-------- Exercise data --------

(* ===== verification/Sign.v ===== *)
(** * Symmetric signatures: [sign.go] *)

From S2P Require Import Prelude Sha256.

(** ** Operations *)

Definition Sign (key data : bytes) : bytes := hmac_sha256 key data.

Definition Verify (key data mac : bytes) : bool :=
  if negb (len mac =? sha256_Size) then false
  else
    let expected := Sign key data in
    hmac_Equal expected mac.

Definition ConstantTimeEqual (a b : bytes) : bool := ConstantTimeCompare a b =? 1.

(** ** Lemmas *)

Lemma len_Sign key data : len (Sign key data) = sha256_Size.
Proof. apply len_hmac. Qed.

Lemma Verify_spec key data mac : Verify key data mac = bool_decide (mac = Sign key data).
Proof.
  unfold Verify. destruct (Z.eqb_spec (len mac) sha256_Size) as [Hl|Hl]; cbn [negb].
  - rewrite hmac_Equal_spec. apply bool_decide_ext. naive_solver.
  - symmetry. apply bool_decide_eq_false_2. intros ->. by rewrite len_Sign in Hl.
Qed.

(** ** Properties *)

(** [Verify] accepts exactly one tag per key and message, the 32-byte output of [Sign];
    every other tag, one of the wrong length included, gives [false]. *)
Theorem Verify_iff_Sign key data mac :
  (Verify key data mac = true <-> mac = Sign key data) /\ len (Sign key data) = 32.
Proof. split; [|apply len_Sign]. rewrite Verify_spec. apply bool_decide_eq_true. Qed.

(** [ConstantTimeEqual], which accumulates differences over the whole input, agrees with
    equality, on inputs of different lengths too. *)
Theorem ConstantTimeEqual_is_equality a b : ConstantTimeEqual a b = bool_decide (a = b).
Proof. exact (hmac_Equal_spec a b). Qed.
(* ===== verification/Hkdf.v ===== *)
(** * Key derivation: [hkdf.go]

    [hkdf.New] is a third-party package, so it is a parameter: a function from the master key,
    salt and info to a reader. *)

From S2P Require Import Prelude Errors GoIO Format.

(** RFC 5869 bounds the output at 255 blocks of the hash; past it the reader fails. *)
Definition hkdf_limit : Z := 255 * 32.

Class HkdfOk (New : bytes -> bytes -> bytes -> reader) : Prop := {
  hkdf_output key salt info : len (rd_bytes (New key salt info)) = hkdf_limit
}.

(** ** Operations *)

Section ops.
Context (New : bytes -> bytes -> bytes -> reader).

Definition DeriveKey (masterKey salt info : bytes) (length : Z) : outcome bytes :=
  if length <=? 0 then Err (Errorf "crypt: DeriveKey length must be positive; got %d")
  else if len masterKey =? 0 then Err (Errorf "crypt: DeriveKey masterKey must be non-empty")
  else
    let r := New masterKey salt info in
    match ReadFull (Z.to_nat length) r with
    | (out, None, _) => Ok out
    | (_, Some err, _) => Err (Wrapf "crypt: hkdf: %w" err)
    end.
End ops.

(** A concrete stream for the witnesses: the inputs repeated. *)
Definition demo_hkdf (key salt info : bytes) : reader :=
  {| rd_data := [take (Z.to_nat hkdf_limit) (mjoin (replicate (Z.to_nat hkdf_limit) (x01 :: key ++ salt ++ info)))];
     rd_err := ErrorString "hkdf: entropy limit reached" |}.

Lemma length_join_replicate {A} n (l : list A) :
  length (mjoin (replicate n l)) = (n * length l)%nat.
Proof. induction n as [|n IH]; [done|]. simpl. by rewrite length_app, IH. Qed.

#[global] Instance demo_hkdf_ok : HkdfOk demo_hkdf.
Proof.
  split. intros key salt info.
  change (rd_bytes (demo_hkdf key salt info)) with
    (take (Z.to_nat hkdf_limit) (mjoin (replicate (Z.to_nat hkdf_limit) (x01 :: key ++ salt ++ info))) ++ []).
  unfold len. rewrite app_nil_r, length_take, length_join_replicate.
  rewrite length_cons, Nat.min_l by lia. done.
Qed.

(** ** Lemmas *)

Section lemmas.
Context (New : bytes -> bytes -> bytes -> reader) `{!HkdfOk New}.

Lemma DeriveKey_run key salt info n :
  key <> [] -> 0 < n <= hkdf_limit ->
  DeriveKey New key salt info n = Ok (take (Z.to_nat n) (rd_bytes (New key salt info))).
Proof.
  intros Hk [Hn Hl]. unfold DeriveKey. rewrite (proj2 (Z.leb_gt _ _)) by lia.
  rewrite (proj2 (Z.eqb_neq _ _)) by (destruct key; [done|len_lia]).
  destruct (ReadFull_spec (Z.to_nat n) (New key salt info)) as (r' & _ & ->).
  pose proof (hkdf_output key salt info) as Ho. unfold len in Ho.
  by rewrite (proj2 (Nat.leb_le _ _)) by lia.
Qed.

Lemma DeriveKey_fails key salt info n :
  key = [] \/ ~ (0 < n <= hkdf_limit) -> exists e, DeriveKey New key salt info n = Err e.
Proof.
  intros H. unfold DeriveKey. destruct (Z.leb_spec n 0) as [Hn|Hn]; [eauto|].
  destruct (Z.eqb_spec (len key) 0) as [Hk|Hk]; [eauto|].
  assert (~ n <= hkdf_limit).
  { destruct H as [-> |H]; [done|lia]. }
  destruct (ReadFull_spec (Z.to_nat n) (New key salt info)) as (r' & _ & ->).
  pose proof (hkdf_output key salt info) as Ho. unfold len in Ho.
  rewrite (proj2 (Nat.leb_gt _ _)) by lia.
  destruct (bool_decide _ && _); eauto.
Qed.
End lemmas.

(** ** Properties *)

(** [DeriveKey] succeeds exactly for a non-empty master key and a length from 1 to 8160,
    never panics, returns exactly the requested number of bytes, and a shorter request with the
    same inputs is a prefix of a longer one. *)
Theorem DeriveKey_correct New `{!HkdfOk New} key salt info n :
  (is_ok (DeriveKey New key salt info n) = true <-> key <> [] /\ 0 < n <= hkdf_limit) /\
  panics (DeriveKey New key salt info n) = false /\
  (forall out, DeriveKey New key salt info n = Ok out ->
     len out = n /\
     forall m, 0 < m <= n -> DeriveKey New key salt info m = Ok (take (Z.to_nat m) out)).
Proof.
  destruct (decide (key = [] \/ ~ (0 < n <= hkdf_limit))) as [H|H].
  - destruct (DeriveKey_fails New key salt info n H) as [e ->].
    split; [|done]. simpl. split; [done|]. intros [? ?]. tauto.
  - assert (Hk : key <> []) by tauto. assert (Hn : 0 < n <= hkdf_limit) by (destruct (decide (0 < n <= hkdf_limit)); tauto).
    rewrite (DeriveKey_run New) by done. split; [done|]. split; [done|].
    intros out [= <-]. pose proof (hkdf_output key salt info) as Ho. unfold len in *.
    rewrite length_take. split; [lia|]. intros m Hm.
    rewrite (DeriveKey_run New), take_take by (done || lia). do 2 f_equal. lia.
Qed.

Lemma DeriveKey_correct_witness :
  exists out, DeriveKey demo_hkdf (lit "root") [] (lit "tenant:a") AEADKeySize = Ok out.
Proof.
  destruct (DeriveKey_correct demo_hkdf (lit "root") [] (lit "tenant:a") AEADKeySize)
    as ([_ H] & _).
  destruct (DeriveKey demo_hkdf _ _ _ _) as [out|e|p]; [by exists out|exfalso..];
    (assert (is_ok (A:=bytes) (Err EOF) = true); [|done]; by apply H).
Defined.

--------

Of the lines above, retype only those from the line containing "Lemma DeriveKey_run key" through the line containing "rewrite (proj2 (Z.eqb_neq", including both, exactly.

Lemma DeriveKey_run key salt info n :
  key <> [] -> 0 < n <= hkdf_limit ->
  DeriveKey New key salt info n = Ok (take (Z.to_nat n) (rd_bytes (New key salt info))).
Proof.
  intros Hk [Hn Hl]. unfold DeriveKey. rewrite (proj2 (Z.leb_gt _ _)) by lia.
  rewrite (proj2 (Z.eqb_neq _ _)) by (destruct key; [done|len_lia]).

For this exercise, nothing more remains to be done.